Department of Obstetrics and Gynecology, Wayne State University School of Medicine, Detroit, MI 48201, USA.
Gynecol Oncol. 2011 Apr;121(1):181-6. doi: 10.1016/j.ygyno.2010.11.019. Epub 2010 Dec 16.
GLUT-1 is involved at various steps in the processes of tumor progression. The objective of this study was to examine the relationship between GLUT-1 expression and tumor proliferation and angiogenesis in epithelial ovarian carcinoma.
Specimens from 213 patients with epithelial ovarian carcinoma were evaluated by immunohistochemistry for GLUT-1, Ki-67, and vascular endothelial growth factor. Tumor microvessel density was assessed with CD34 immunostaining. We investigated the relationships between GLUT-1 expression and clinicopathologic characteristics, tumor angiogenesis (tumor MVD and vascular endothelial growth factor expression), and tumor proliferation (Ki-67). The effect of GLUT-1 expression on patient survival and on the volume of residual disease after cytoreduction was determined.
There was a significant positive correlation between expression of GLUT-1, Ki-67, and microvessel density. In univariate survival analysis, high GLUT-1 expression, high Ki-67 expression and high tumor microvessel density showed a significant impact on patient survival (p=0.0001). In multivariate analysis including patients with all tumor stages, after controlling for age, race, stage, grade, MVD, and the 3 markers (GLUT-1, Ki-67 and VEGF), only age (HR 1.5; 95% CI 1-2.3), stage (HR 3.6; 95% CI 1.8-7.5) and grade (HR 2.3; 95% CI 1.2-4.5) retained their significance as independent poor prognostic factors. Tumors simultaneously overexpressing GLUT-1 and Ki-67 were less likely to be optimally cytoreduced as compared to tumors overexpressing only one or neither of those two markers (OR: 3.8, p=0.01).
Expression of GLUT-1 correlates with tumor proliferation and microvessel density in epithelial ovarian carcinoma. In addition, patients with rapidly proliferating advanced stage tumors overexpressing GLUT-1 have a lesser chance for optimal cytoreduction.
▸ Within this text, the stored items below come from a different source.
(* ===== verification/Feistel.v ===== *)
(** * Passphrase encryption of the master secret

    The four-round Feistel network of [keyshare/slip39.py].  PBKDF2-HMAC-SHA256
    is a parameter: [pbkdf2_hmac password salt iterations dklen]. *)

From S2P Require Import Prelude Rs1024 Share.

Definition BASE_ITERATION_COUNT : Z := 10000.
Definition ROUND_COUNT : Z := 4.

Definition _xor (a b : bytes) : res bytes :=
  zip_strict a b ≫= fun pairs : list (Z * Z) =>
  Ok ((fun '(x, y) => Z.lxor x y) <$> pairs).

Definition _get_salt (identifier : Z) (extendable : bool) : res bytes :=
  if extendable then Ok []
  else id ← int_to_be identifier (_bits_to_bytes ID_LENGTH_BITS);
       Ok (CUSTOMIZATION_STRING_ORIG ++ id).

Section pbkdf2.
Variable pbkdf2_hmac : bytes -> bytes -> Z -> Z -> bytes.

(** A negative shift count raises, and [hashlib.pbkdf2_hmac] refuses a key
    length below one. *)
Definition _round_function (i : Z) (passphrase : bytes) (exponent : Z) (salt r : bytes) :
    res bytes :=
  if exponent <? 0 then Err ValueError
  else if len r <? 1 then Err ValueError
  else Ok (pbkdf2_hmac ([i] ++ passphrase) (salt ++ r)
             (Z.shiftl BASE_ITERATION_COUNT exponent / ROUND_COUNT) (len r)).

(** One round: [left, right = right, _xor(left, f)]. *)
Definition feistel_round (passphrase : bytes) (exponent : Z) (salt : bytes)
    (st : bytes * bytes) (i : Z) : res (bytes * bytes) :=
  let '(l, r) := st in
  f ← _round_function i passphrase exponent salt r;
  x ← _xor l f;
  Ok (r, x).

Definition _encrypt (master_secret passphrase : bytes) (iteration_exponent identifier : Z)
    (extendable : bool) : res bytes :=
  let l := slice_to master_secret (len master_secret / 2) in
  let r := slice_from master_secret (len master_secret / 2) in
  salt ← _get_salt identifier extendable;
  '(l, r) ← foldM (feistel_round passphrase iteration_exponent salt) (l, r)
                     (seqZ 0 ROUND_COUNT);
  Ok (r ++ l).

Definition _decrypt (encrypted_master_secret passphrase : bytes)
    (iteration_exponent identifier : Z) (extendable : bool) : res bytes :=
  let l := slice_to encrypted_master_secret (len encrypted_master_secret / 2) in
  let r := slice_from encrypted_master_secret (len encrypted_master_secret / 2) in
  salt ← _get_salt identifier extendable;
  '(l, r) ← foldM (feistel_round passphrase iteration_exponent salt) (l, r)
                     (reverse (seqZ 0 ROUND_COUNT));
  Ok (r ++ l).

(** What is relied on of PBKDF2: it returns [dklen] bytes. *)
Definition pbkdf2_ok : Prop := forall password salt iterations dklen, 0 <= dklen ->
  len (pbkdf2_hmac password salt iterations dklen) = dklen /\
  bytes_ok (pbkdf2_hmac password salt iterations dklen).
End pbkdf2.

Section feistel.
Context (pbkdf2_hmac : bytes -> bytes -> Z -> Z -> bytes) (Hkdf : pbkdf2_ok pbkdf2_hmac).
Context (passphrase : bytes) (exponent : Z) (Hexp : 0 <= exponent) (salt : bytes).

Abbreviation round := (feistel_round pbkdf2_hmac passphrase exponent salt).

Lemma xor_Ok (a b : bytes) : length a = length b -> _xor a b = Ok (zip_with Z.lxor a b).
Proof using.
  intros H. unfold _xor, zip_strict. rewrite decide_True by done. simpl. f_equal.
  clear H. revert b. induction a as [|x a IH]; intros [|y b]; csimpl; [done..|by f_equal].
Qed.
Lemma xor_Err (a b : bytes) : length a <> length b -> _xor a b = Err ValueError.
Proof using. intros H. unfold _xor, zip_strict. by rewrite decide_False. Qed.

Lemma zip_with_lxor_cancel (a b : bytes) :
  length a = length b -> zip_with Z.lxor (zip_with Z.lxor a b) b = a.
Proof using.
  revert b. induction a as [|x a IH]; intros [|y b]; simpl; try done.
  intros [= H]. by rewrite lxor_cancel, IH.
Qed.

(** A round on halves of equal positive length, and its inverse. *)
Lemma round_Ok l r i :
  length l = length r -> (0 < length r)%nat ->
  exists f, len f = len r /\ bytes_ok f /\ round (l, r) i = Ok (r, zip_with Z.lxor l f) /\
    round (zip_with Z.lxor l f, r) i = Ok (r, l).
Proof using Hkdf Hexp.
  intros Hlen Hpos. unfold feistel_round, _round_function.
  destruct (Z.ltb_spec exponent 0); [lia|].
  destruct (Z.ltb_spec (len r) 1); [lia|]. simpl.
  set (f := pbkdf2_hmac _ _ _ _).
  assert (len f = len r /\ bytes_ok f) as [Hf Hfb] by (apply Hkdf; lia).
  exists f. split_and!; [done..| |]; rewrite !xor_Ok by (rewrite ?length_zip_with; lia);
    simpl; by rewrite ?zip_with_lxor_cancel by lia.
Qed.

Lemma zip_with_lxor_bytes (a b : bytes) :
  bytes_ok a -> bytes_ok b -> bytes_ok (zip_with Z.lxor a b).
Proof using.
  intros Ha Hb. apply Forall_zip_with_fst with (P := is_byte); [done|].
  eapply Forall_impl; [done|]. intros; by apply lxor_byte.
Qed.

(** Running the rounds in reverse order on the swapped halves undoes them. *)
Lemma rounds_inverse l r ks n :
  length l = n -> length r = n -> (0 < n)%nat ->
  exists l' r', foldM round (l, r) ks = Ok (l', r') /\ length l' = n /\ length r' = n /\
    (bytes_ok l -> bytes_ok r -> bytes_ok l' /\ bytes_ok r') /\
    foldM round (r', l') (reverse ks) = Ok (r, l).
Proof using Hkdf Hexp.
  intros Hl Hr Hn. revert l r Hl Hr. induction ks as [|i ks IH]; intros l r Hl Hr.
  { exists l, r. done. }
  destruct (round_Ok l r i) as (f & Hf & Hfb & H1 & H2); [lia..|].
  destruct (IH r (zip_with Z.lxor l f)) as (l' & r' & Hf' & Hl' & Hr' & Hby & Hinv);
    [done|rewrite length_zip_with; lia|].
  exists l', r'. cbn [foldM]. rewrite H1, bind_Ok. split_and!; [done..| |].
  { intros Hlb Hrb. apply Hby; [done|by apply zip_with_lxor_bytes]. }
  rewrite reverse_cons, foldM_app, Hinv, bind_Ok. cbn [foldM]. by rewrite H2.
Qed.
End feistel.

(** The two halves of a string of even length. *)
Lemma halves (m : bytes) :
  len m `mod` 2 = 0 ->
  exists n, length (slice_to m (len m / 2)) = n /\ length (slice_from m (len m / 2)) = n /\
    length m = (n + n)%nat /\ slice_to m (len m / 2) ++ slice_from m (len m / 2) = m.
Proof.
  intros He. pose proof (Z.div_mod (len m) 2 ltac:(lia)) as Hd. rewrite He in Hd.
  exists (Z.to_nat (len m / 2)).
  rewrite slice_to_nonneg, slice_from_nonneg by (apply Z.div_pos; lia).
  rewrite length_take, length_drop, take_drop. split_and!; [lia..|done].
Qed.

Lemma halves_app (l r : bytes) :
  length l = length r ->
  slice_to (l ++ r) (len (l ++ r) / 2) = l /\ slice_from (l ++ r) (len (l ++ r) / 2) = r.
Proof.
  intros H. assert (len (l ++ r) / 2 = len l) as ->.
  { rewrite length_app, H. symmetry. apply (Z.div_unique_pos _ _ _ 0); lia. }
  split; [by apply slice_to_app|by apply slice_from_app].
Qed.

Lemma get_salt_Ok i e : 0 <= i < 2 ^ 15 -> exists salt, _get_salt i e = Ok salt.
Proof.
  intros Hi. unfold _get_salt. destruct e; [eauto|].
  change (_bits_to_bytes ID_LENGTH_BITS) with 2. unfold int_to_be.
  destruct (Z.ltb_spec i 0); [lia|]. destruct (Z.leb_spec (256 ^ 2) i); [lia|]. eauto.
Qed.

Lemma decrypt_encrypt_gen pbkdf2_hmac m pw e i x :
  pbkdf2_ok pbkdf2_hmac -> len m `mod` 2 = 0 -> 0 < len m -> 0 <= i < 2 ^ 15 -> 0 <= e ->
  exists c, _encrypt pbkdf2_hmac m pw e i x = Ok c /\ length c = length m /\
    (bytes_ok m -> bytes_ok c) /\ _decrypt pbkdf2_hmac c pw e i x = Ok m.
Proof.
  intros Hkdf He Hpos Hi Hexp. destruct (halves m He) as (n & Hl & Hr & Hn & Hm).
  destruct (get_salt_Ok i x Hi) as [salt Hsalt].
  destruct (rounds_inverse pbkdf2_hmac Hkdf pw e Hexp salt _ _ (seqZ 0 ROUND_COUNT) n Hl Hr)
    as (l' & r' & Henc & Hl' & Hr' & Hby & Hdec); [lia|].
  exists (r' ++ l'). unfold _encrypt, _decrypt. rewrite Hsalt, !bind_Ok, Henc.
  destruct (halves_app r' l') as [-> ->]; [lia|].
  rewrite Hdec, length_app. split_and!; [done|lia| |].
  - rewrite <- Hm at 1. intros [Hlb Hrb]%Forall_app.
    destruct (Hby Hlb Hrb). by apply Forall_app.
  - cbn [mbind res_bind]. by rewrite Hm.
Qed.

(** ** Properties *)

(** Decryption inverts encryption: for every non-empty secret of even
    length, passphrase, iteration exponent, 15-bit identifier and either salt
    construction, [_encrypt] produces a ciphertext of the same length which
    [_decrypt] with the same parameters turns back into the secret; nothing is
    assumed of PBKDF2 beyond the length of its output. *)
Theorem decrypt_encrypt pbkdf2_hmac m pw e i x :
  pbkdf2_ok pbkdf2_hmac -> len m `mod` 2 = 0 -> 0 < len m -> 0 <= i < 2 ^ 15 -> 0 <= e ->
  exists c, _encrypt pbkdf2_hmac m pw e i x = Ok c /\ length c = length m /\
    _decrypt pbkdf2_hmac c pw e i x = Ok m.
Proof.
  intros Hkdf He Hpos Hi Hexp.
  destruct (decrypt_encrypt_gen pbkdf2_hmac m pw e i x) as (c & ? & ? & _ & ?); eauto.
Qed.

Definition demo_pbkdf2 (password salt : bytes) (iterations dklen : Z) : bytes :=
  (fun i => (sumZ password * 3 + sumZ salt + iterations + 11 * i) `mod` 256) <$> seqZ 0 dklen.
Lemma demo_pbkdf2_ok : pbkdf2_ok demo_pbkdf2.
Proof.
  intros pw s it n Hn. unfold demo_pbkdf2. rewrite length_fmap, length_seqZ. split; [lia|].
  apply Forall_fmap, Forall_true. intros i. by apply Z.mod_pos_bound.
Qed.

Lemma decrypt_encrypt_witness :
  exists c, _encrypt demo_pbkdf2 [1; 2; 3; 4] [112; 119] 1 77 false = Ok c /\
    length c = 4%nat /\ _decrypt demo_pbkdf2 c [112; 119] 1 77 false = Ok [1; 2; 3; 4].
Proof.
  apply (decrypt_encrypt demo_pbkdf2 [1; 2; 3; 4]); [apply demo_pbkdf2_ok|reflexivity|reflexivity|lia|lia].
Defined.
GLUT-1 参与肿瘤进展的多个步骤。本研究的目的是研究 GLUT-1 表达与上皮性卵巢癌中肿瘤增殖和血管生成的关系。
通过免疫组织化学法检测 213 例上皮性卵巢癌患者标本中的 GLUT-1、Ki-67 和血管内皮生长因子。用 CD34 免疫染色评估肿瘤微血管密度。我们研究了 GLUT-1 表达与临床病理特征、肿瘤血管生成(肿瘤 MVD 和血管内皮生长因子表达)和肿瘤增殖(Ki-67)之间的关系。还确定了 GLUT-1 表达对患者生存和细胞减灭术后残留疾病体积的影响。
GLUT-1 表达、Ki-67 表达和微血管密度之间存在显著正相关。在单因素生存分析中,GLUT-1 高表达、Ki-67 高表达和肿瘤微血管密度高均对患者生存有显著影响(p=0.0001)。在包括所有肿瘤分期的多因素分析中,在控制年龄、种族、分期、分级、MVD 和 3 种标志物(GLUT-1、Ki-67 和 VEGF)后,只有年龄(HR 1.5;95%CI 1-2.3)、分期(HR 3.6;95%CI 1.8-7.5)和分级(HR 2.3;95%CI 1.2-4.5)仍然是独立的不良预后因素。与仅表达一种或两种标志物之一的肿瘤相比,同时过度表达 GLUT-1 和 Ki-67 的肿瘤更不可能进行最佳细胞减灭(OR:3.8,p=0.01)。
GLUT-1 在卵巢上皮性癌中与肿瘤增殖和微血管密度相关。此外,表达 GLUT-1 的快速增殖晚期肿瘤患者进行最佳细胞减灭的机会较少。